(** A session a native guest is given is one payload: its header reads
    back to the request, and the DOF is what the header's lengths delimit;
    every probe of that DOF is one the guest attaches, every action one it
    carries out; and there is a record schema for each [trace()], at
    consecutive probe identifiers from the requested one on. *)
Theorem native_session_read os r s (Hr : request_ok r) :
  build_session os r = Ret s ->
  exists body os_id n,
    bs_payloads s = [{| pl_kind := KIND_LOAD_PROG; pl_body := body |}] /\ bs_statuses s = [RSP_LOADPROG_STATUS_OK]
    /\ bs_os s = os /\ backend_kind os = NativeKernelDtrace /\ native_os_id (E:=BackendError) os = Ret os_id
    /\ read_ndt body = Ret (header_of r os_id, rq_dof r) /\ len body = 40 + len (rq_dof r)
    /\ records_called_for (rq_dof r) n /\ 1 <= n <= 64
    /\ bs_record_schemas s
       = map (fun k => {| rs_probe_id := rq_probe_id r + k; rs_label := rq_label r; rs_schema := default_trace |})
           (seqZ 0 n)
    /\ Forall (fun x => rs_probe_id x <= U32_MAX) (bs_record_schemas s).
Proof.
  unfold build_session. destruct (DParse.is_empty _); [done|]. destruct (U32_MAX <? _); [done|].
  destruct (rq_probe_id r =? 0); [done|]. intros H. split_ret H. destruct (_ <? rq_probe_id r); [done|].
  split_ret H. injection H as <-. apply record_count_spec in R0 as [Hn Hb].
  apply record_schemas_spec in R1 as [-> Hf]. rewrite Z2Nat.id in * by lia.
  exists (session_header r a ++ rq_dof r), a, a0. cbn [bs_payloads bs_statuses bs_os bs_record_schemas with_record_schemas session_new].
  split_and!; try done; [by destruct os| | |lia|lia].
  - apply read_header; [done|]. destruct os; try done; by injection R as <-.
  - by rewrite len_app, len_header.
Qed.
(** Pushing at the positions of a test is pushing where it holds. *)
Lemma push_positions c (f : Target -> bool) l : forall pre,
  push_all c (positions f (length pre) (map rt_target l)) (pre ++ l)
  = Ret (pre ++ map (fun rt => if f (rt_target rt) then push_clause c rt else rt) l).
Proof.
  induction l as [|rt l IH]; intros pre; [done|]. cbn [map positions].
  assert (S : forall rt', S (length pre) = length (pre ++ [rt'])) by (intros; rewrite length_app; cbn; lia).
  destruct (f (rt_target rt)).
  - cbn [push_all]. rewrite list_lookup_middle by done. rewrite insert_app_r_alt, Nat.sub_diag by done. cbn [insert list_insert].
    rewrite (S (push_clause c rt)). replace (pre ++ push_clause c rt :: l) with ((pre ++ [push_clause c rt]) ++ l)
      by by rewrite <- app_assoc. rewrite IH. by rewrite <- app_assoc.
  - rewrite (S rt). replace (pre ++ rt :: l) with ((pre ++ [rt]) ++ l) by by rewrite <- app_assoc.
    rewrite IH. by rewrite <- app_assoc.
Qed.

(** What picking the targets of a clause says. *)
Lemma pick_cases p c :
  match pick_targets_for_clause p c with
  | Ret l => routable p c = true /\ l = positions (fun t => accepts t c) 0 (p_targets p)
  | Throw (ClauseSplit _) => mixed c
  | Throw (Unroutable n _) => routable p c = false /\ exists s, s ∈ clause_specs c /\ n = render s
  | Throw _ => False
  | Panic => clause_specs c = [] /\ p_targets p = []
  end.
Proof.
  unfold pick_targets_for_clause. destruct (1 <? len _) eqn:E1; [by apply mixed_concrete in E1|].
  assert (P : positions (fun t => forallb (target_matches_kind t) (map natural_kind_of (clause_specs c))) 0 (p_targets p)
    = positions (fun t => accepts t c) 0 (p_targets p)).
  { generalize 0%nat. induction (p_targets p) as [|t l IH]; intros i; [done|]. cbn [positions]. by rewrite accepts_natural, !IH. }
  rewrite P. destruct (positions (fun t => accepts t c) 0 (p_targets p)) as [|i l] eqn:E2.
  - apply positions_nil in E2. set (bad := default O _).
    destruct (clause_specs c !! bad) as [s|] eqn:Es.
    + assert (X : map natural_kind_of (clause_specs c) !! bad = Some (natural_kind_of s))
        by (rewrite list_lookup_fmap; by rewrite Es).
      rewrite X. split; [done|]. exists s. split; [by eapply list_elem_of_lookup_2|done].
    + destruct (head (positions _ 0 (map natural_kind_of (clause_specs c)))) as [j|] eqn:Eh.
      * apply positions_head in Eh as Ex. destruct Ex as (k & Hk & _ & _). subst bad. cbn [default from_option id] in Es.
        rewrite Nat.sub_0_r, list_lookup_fmap in Hk. by rewrite Es in Hk.
      * subst bad. change (clause_specs c !! 0%nat = None) in Es. destruct (clause_specs c) as [|s l] eqn:Ec; [|done]. cbn.
        split; [done|]. unfold accepts in E2. rewrite Ec in E2. by destruct (p_targets p).
  - split; [|done]. unfold routable. destruct (existsb _ _) eqn:E3; [done|]. apply (positions_nil _ _ 0%nat) in E3. congruence.
Qed.
Lemma agg_upper_hex_is_decimal :
  render_format (str "[%6@X]") [] (cell_of (Scalar 255)) = str "[255]" /\
  render_format (str "[%6@x]") [] (cell_of (Scalar 255)) = str "[    ff]" /\
  render_format (str "[%6X]") (str "255") (cell_of (Scalar 255)) = str "[    FF]".
Proof. by vm_compute. Qed.
(* ===== verification/Xstack.v ===== *)
(** Cross-domain stacks (host/bifrost, src/cli/xstack.rs): the [xstack()] call
    of a clause, and the stitcher that pairs the fires a guest announces with
    the stacks the host captures for them.

    The state behind the mutex is passed along; the lock is taken for whole
    steps, except that a finished block may give it back before its stack is
    counted, which touches the accumulator alone.  What is printed is a
    result.  Debug output is left out. *)

From Stdlib Require Import Strings.String.
From stdpp Require Import gmap.
From S2P Require Import Ordered.
From S2P Require Import Schema.
From S2P Require Import AggSnapshot.
From S2P Require Import Text.
From S2P Require Import DParse.
From S2P Require Import SourceRewrite.
From S2P Require Import Printa.
From S2P Require Import Prelude.

Local Open Scope Z_scope.
Local Open Scope list_scope.

(** ** The call *)

Inductive XstackMode : Type := Forced | Sample.

(** [split([',', ' ', '\t']).filter(|t| !t.is_empty())] *)
Definition is_sep (x : Init.Byte.byte) : bool := existsb (byte_is x) [0x2c; 0x20; 0x09].
Fixpoint tokens (cur l : bytes) : list bytes :=
  let token := match cur with [] => [] | _ => [cur] end in
  match l with
  | [] => token
  | x :: l => if is_sep x then token ++ tokens [] l else tokens (cur ++ [x]) l
  end.

Definition to_upper (x : Init.Byte.byte) : Init.Byte.byte :=
  if in_span 0x61 0x7a (byte.unsigned x) then u8b (byte.unsigned x - 0x20) else x.
Definition eq_ignore_case (a b : bytes) : bool := bool_decide (map to_upper a = map to_upper b).

Definition xstack_token (md : XstackMode * option Z) (tok : bytes) : XstackMode * option Z :=
  if eq_ignore_case tok (str "SAMPLE") || eq_ignore_case tok (str "ASYNC") then (Sample, md.2)
  else match parse_upto U32_MAX tok with Some n => (md.1, Some n) | None => md end.
Definition xstack_args (inside : bytes) : XstackMode * Z :=
  match inside with
  | [] => (Forced, 8)
  | _ => let '(mode, depth) := fold_left xstack_token (tokens [] inside) (Forced, None) in (mode, default 8 depth)
  end.

Fixpoint extract_loop (prev : option Init.Byte.byte) (l : bytes) : option (XstackMode * Z) :=
  match l with
  | [] => None
  | x :: l' =>
      match drop_prefix (str "xstack(") l with
      | Some after =>
          if prev_ok prev then
            match close_paren 1 after with Some (inside, _) => Some (xstack_args (trim inside)) | None => None end
          else extract_loop (Some x) l'
      | None => extract_loop (Some x) l'
      end
  end.
Definition extract_xstack_args (body : bytes) : option (XstackMode * Z) := extract_loop None body.
Definition extract_xstack_depth (body : bytes) : option Z := option_map snd (extract_xstack_args body).

(** The loop stops where no further call fits. *)
Fixpoint strip_call_loop (fuel : nat) (prev : option Init.Byte.byte) (l : bytes) : bytes :=
  match fuel, l with
  | S fuel, x :: l' =>
      if len l <? 7 then []
      else
        match drop_prefix (str "xstack(") l with
        | Some after =>
            match (if prev_ok prev then close_paren 1 after else None) with
            | Some (_, rest) => str "gustack()" ++ strip_call_loop fuel (Some (u8b 0x29)) rest
            | None => char_of x ++ strip_call_loop fuel (Some x) l'
            end
        | None => char_of x ++ strip_call_loop fuel (Some x) l'
        end
  | _, _ => []
  end.
Definition strip_xstack_to_gustack (body : bytes) : bytes := strip_call_loop (length body) None body.

(** The part of linux_compile.rs that looks for the call in every guest clause
    and takes it out: whether it was there, the depth and the mode. *)
Record XstackUse : Type := { xs_enabled : bool; xs_depth : option Z; xs_mode : XstackMode }.
Definition no_xstack : XstackUse := {| xs_enabled := false; xs_depth := None; xs_mode := Forced |}.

▶ _What the task asks_: Please give back exactly the lines of this listing beginning at the line with "(** What picking" and ending with the line with "(ClauseSplit _) => mixed c", both included, and nothing else.

▶ _Exercise solution_:
(** What picking the targets of a clause says. *)
Lemma pick_cases p c :
  match pick_targets_for_clause p c with
  | Ret l => routable p c = true /\ l = positions (fun t => accepts t c) 0 (p_targets p)
  | Throw (ClauseSplit _) => mixed c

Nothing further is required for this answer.